Stored data entries
BEGIN

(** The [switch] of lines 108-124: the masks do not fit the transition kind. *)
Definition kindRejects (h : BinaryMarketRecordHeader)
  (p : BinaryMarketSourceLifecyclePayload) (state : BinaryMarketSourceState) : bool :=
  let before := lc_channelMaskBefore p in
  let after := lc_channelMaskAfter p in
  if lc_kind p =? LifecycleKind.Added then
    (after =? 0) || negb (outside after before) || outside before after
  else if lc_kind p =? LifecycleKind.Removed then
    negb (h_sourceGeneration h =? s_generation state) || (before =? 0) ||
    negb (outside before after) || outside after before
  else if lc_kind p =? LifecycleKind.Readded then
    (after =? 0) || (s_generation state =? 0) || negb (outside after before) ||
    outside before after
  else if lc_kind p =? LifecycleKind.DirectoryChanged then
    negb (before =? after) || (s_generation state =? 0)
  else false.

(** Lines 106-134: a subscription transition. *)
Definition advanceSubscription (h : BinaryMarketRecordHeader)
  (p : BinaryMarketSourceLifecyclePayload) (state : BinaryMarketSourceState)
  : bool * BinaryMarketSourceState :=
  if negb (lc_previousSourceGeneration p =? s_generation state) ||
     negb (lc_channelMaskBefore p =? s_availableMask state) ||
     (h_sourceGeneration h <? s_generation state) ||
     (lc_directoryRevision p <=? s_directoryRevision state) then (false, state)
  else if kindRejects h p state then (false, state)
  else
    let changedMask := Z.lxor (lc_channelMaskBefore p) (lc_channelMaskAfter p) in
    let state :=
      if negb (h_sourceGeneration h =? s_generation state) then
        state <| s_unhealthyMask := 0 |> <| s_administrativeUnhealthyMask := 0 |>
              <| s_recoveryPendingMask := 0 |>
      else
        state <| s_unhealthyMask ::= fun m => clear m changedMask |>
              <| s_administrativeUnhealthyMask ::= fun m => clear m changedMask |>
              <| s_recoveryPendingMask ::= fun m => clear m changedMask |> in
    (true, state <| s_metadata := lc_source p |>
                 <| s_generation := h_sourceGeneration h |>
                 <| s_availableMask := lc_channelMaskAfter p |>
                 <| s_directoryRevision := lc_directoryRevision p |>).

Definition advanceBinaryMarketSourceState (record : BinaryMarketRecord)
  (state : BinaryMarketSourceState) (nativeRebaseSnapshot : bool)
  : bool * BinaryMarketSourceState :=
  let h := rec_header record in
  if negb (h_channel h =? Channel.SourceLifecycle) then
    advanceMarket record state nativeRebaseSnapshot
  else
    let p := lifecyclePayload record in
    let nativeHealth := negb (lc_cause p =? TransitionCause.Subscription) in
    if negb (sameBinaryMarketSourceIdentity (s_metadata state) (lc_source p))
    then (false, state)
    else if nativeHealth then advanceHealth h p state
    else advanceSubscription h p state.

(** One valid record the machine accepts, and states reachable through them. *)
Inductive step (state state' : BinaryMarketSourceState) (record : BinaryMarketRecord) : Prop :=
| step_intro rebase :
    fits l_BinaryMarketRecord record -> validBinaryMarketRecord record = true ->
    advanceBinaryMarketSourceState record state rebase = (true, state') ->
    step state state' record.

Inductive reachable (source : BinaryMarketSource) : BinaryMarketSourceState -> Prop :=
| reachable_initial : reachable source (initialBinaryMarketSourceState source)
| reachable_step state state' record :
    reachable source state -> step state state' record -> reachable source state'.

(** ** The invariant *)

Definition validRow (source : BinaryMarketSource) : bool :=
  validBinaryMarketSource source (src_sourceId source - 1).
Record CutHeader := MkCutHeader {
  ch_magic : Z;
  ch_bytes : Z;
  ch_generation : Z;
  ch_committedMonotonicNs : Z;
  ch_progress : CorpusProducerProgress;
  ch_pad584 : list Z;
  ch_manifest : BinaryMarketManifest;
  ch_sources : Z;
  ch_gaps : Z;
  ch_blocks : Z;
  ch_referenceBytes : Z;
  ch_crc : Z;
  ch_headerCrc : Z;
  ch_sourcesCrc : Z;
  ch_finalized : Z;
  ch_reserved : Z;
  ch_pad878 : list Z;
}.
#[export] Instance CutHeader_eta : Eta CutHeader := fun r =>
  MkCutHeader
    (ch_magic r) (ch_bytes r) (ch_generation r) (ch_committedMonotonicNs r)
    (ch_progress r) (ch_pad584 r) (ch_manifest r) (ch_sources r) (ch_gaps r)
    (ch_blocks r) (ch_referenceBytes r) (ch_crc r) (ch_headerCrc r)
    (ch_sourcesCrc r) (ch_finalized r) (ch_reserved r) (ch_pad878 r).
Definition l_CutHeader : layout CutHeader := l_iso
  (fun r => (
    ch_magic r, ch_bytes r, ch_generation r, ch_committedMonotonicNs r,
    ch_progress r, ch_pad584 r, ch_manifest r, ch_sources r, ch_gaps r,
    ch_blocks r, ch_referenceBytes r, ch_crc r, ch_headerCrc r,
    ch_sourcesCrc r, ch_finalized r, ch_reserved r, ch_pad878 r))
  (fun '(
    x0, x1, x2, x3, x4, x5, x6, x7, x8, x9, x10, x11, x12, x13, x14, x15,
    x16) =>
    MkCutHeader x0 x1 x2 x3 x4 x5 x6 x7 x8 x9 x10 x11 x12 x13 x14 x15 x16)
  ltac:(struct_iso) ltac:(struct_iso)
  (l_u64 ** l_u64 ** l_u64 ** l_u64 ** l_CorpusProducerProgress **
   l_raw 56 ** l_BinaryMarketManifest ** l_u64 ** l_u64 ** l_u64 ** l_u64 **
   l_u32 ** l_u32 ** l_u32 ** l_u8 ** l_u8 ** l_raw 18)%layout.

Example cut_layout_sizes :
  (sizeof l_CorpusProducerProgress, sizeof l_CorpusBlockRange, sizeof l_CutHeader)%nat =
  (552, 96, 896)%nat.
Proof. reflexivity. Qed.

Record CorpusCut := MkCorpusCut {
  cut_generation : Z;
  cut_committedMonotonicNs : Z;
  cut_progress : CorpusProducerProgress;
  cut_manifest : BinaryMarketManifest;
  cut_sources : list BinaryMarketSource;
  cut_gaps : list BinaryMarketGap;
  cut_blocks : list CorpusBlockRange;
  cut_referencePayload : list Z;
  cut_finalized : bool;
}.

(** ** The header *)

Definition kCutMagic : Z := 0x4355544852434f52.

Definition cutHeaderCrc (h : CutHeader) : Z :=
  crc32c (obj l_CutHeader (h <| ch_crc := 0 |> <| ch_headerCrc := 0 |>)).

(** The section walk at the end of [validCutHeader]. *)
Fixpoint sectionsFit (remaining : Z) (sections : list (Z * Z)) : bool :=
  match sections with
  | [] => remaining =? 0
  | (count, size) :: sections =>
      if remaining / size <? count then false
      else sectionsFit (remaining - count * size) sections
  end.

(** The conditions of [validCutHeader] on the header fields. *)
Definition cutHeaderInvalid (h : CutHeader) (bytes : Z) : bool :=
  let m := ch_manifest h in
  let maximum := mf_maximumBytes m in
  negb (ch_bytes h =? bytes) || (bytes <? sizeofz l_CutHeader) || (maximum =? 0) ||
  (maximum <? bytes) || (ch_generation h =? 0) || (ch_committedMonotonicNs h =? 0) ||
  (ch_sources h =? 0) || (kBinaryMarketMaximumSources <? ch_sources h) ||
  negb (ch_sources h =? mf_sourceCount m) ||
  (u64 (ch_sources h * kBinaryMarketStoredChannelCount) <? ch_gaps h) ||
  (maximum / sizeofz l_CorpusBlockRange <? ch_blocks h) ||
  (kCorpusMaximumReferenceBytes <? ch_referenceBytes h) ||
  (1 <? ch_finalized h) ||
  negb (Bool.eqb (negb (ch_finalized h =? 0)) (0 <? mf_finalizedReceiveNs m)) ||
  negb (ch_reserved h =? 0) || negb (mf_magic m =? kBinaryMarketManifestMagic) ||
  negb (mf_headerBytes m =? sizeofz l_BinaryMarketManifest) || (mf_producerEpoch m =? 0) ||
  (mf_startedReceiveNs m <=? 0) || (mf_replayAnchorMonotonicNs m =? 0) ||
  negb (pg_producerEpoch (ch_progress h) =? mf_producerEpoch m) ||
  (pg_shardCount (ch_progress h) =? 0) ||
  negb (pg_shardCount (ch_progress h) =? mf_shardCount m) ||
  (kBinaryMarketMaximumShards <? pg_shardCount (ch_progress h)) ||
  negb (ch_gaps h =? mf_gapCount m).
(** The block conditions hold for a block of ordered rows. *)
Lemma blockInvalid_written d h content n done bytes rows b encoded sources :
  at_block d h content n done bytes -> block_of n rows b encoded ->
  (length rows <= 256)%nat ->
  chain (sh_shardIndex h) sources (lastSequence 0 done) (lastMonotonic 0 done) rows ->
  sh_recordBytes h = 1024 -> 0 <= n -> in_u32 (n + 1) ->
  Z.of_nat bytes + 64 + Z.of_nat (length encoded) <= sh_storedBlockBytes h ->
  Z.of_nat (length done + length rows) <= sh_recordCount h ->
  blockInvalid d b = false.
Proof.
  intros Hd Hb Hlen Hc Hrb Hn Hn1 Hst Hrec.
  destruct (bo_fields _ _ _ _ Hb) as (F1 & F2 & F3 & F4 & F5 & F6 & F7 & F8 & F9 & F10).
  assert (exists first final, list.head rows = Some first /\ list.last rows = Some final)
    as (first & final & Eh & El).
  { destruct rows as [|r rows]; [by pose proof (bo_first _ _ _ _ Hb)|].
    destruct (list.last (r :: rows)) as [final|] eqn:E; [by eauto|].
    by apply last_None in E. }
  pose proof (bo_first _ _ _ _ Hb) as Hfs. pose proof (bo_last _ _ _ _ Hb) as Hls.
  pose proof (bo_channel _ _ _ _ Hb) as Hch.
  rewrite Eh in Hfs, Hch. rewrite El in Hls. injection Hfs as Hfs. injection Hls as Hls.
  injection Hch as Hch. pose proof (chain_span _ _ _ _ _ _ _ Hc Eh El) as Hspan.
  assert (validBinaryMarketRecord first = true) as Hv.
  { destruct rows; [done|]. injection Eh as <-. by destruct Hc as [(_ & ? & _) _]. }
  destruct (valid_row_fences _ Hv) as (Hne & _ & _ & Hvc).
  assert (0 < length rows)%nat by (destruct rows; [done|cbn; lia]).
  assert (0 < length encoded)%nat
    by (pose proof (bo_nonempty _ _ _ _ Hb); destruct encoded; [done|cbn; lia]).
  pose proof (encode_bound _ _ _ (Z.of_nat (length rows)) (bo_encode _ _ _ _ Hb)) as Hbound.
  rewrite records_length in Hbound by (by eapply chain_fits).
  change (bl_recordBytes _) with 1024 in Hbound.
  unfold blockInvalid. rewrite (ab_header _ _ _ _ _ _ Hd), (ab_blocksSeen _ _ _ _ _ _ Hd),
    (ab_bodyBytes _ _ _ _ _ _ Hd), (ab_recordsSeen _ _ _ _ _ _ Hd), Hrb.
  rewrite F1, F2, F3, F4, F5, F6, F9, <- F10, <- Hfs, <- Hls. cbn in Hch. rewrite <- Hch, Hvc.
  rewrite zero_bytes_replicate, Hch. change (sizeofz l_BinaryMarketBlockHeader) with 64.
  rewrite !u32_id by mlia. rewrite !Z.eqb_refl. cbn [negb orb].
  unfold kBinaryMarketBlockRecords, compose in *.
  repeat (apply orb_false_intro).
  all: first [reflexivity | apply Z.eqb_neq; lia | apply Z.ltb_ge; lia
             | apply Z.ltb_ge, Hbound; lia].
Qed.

END

_YOUR GOAL_. Begin at the line above that has "(** The section" and stop after the line that has "negb (pg_producerEpoch (ch_progress", copying each line exactly and adding nothing else.

_EXERCISE RESULT_.
(** The section walk at the end of [validCutHeader]. *)
Fixpoint sectionsFit (remaining : Z) (sections : list (Z * Z)) : bool :=
  match sections with
  | [] => remaining =? 0
  | (count, size) :: sections =>
      if remaining / size <? count then false
      else sectionsFit (remaining - count * size) sections
  end.

(** The conditions of [validCutHeader] on the header fields. *)
Definition cutHeaderInvalid (h : CutHeader) (bytes : Z) : bool :=
  let m := ch_manifest h in
  let maximum := mf_maximumBytes m in
  negb (ch_bytes h =? bytes) || (bytes <? sizeofz l_CutHeader) || (maximum =? 0) ||
  (maximum <? bytes) || (ch_generation h =? 0) || (ch_committedMonotonicNs h =? 0) ||
  (ch_sources h =? 0) || (kBinaryMarketMaximumSources <? ch_sources h) ||
  negb (ch_sources h =? mf_sourceCount m) ||
  (u64 (ch_sources h * kBinaryMarketStoredChannelCount) <? ch_gaps h) ||
  (maximum / sizeofz l_CorpusBlockRange <? ch_blocks h) ||
  (kCorpusMaximumReferenceBytes <? ch_referenceBytes h) ||
  (1 <? ch_finalized h) ||
  negb (Bool.eqb (negb (ch_finalized h =? 0)) (0 <? mf_finalizedReceiveNs m)) ||
  negb (ch_reserved h =? 0) || negb (mf_magic m =? kBinaryMarketManifestMagic) ||
  negb (mf_headerBytes m =? sizeofz l_BinaryMarketManifest) || (mf_producerEpoch m =? 0) ||
  (mf_startedReceiveNs m <=? 0) || (mf_replayAnchorMonotonicNs m =? 0) ||
  negb (pg_producerEpoch (ch_progress h) =? mf_producerEpoch m) ||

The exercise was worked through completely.